Gonsalves and Romero made appearances in spot starts through the year, and the Twins saw Kohl Stewart and Jake Cave make debut appearances as well, though they didn’t turn the season around. Instead, the Twins longed for Byron Buxton and Miguel Sano and were seen as weaker in their absence.
It is admirable to consider that the Twins front office approached this season the same way they did last year. The difference is that some of the bargain pieces they’ve signed are already working out, and Byron Buxton is on the roster, healthy and performing. The Twins have the best record in the league, and there has been little call for help from Rochester.
You might be saying ‘duh, the team is good.” You’re right. But there is more to it. Less pressure on prospects allows them to develop at their own pace and spend more time learning in developmental leagues, because they aren’t yet the only hope for the big league club to turn it around.

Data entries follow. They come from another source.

(** Claim C3.  Merging a mapping patch into a mapping target works key by
    key.  At a key of the patch where both sides hold mappings the result
    holds the merge of the two, computed by the same loop; at any other
    key of the patch the value of the patch replaces what the target
    held, whatever its kind; a key the patch does not mention keeps its
    value.  Patching [{a: {b: 1, c: 2}}] with [{a: {b: 99}}] gives
    [{a: {b: 99, c: 2}}], and with [{a: [1, 2]}] gives [{a: [1, 2]}]. *)
Theorem deep_merge_key_by_key :
  (forall target patch : list (string * YamlData),
      NoDup (dict_keys patch) ->
      exists merged,
        deep_merge_inplace (YDict target) (YDict patch) = YDict merged
        /\ (forall k sub sub',
              dict_get k target = Some (YDict sub) ->
              dict_get k patch = Some (YDict sub') ->
              dict_get k merged = Some (deep_merge_inplace (YDict sub) (YDict sub'))
              /\ deep_merge_inplace (YDict sub) (YDict sub')
                 = YDict (merge_items sub' sub))
        /\ (forall k v,
              dict_get k patch = Some v ->
              is_dict v = false \/ (forall sub, dict_get k target <> Some (YDict sub)) ->
              dict_get k merged = Some v)
        /\ (forall k, dict_get k patch = None -> dict_get k merged = dict_get k target))
  /\ deep_merge_inplace (YDict nested_target) (YDict [("a", YDict [("b", YInt 99)])])
     = YDict [("a", YDict [("b", YInt 99); ("c", YInt 2)])]
  /\ deep_merge_inplace (YDict nested_target) (YDict [("a", YList [YInt 1; YInt 2])])
     = YDict [("a", YList [YInt 1; YInt 2])].
Proof.
  split; [|split; reflexivity].
  intros target patch Hnd. exists (merge_items patch target).
  split; [apply merge_loop_eq|]. split; [|split].
  - intros k sub sub' Ht Hp. split; [|apply merge_loop_eq].
    rewrite (merge_items_visited _ _ _ _ Hnd Hp), Ht. reflexivity.
  - intros k v Hp Hcase.
    rewrite (merge_items_visited _ _ _ _ Hnd Hp). f_equal.
    unfold merged_value. destruct Hcase as [Hv|Ht].
    + destruct v; try discriminate; destruct (dict_get k target) as [[]|]; reflexivity.
    + destruct (dict_get k target) as [[]|] eqn:E; try reflexivity.
      now destruct (Ht entries).
  - intros k Hp. now apply merge_items_untouched.
Qed.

Additionally, the contributions of Gonsalves, Romero and Cave made last year give fans a better perspective. First, it shows that there are unheralded players that are developing in the Twins’ system that may contribute when they get a chance. It also shows that not every top prospect will immediately be a perennial all star, but they will be reliable when given enough time.
The Twins’ system is still full of good prospects, but the team doesn’t need them right this instant. When they will be called on, expectations will be reasonable, which is healthier all the way around.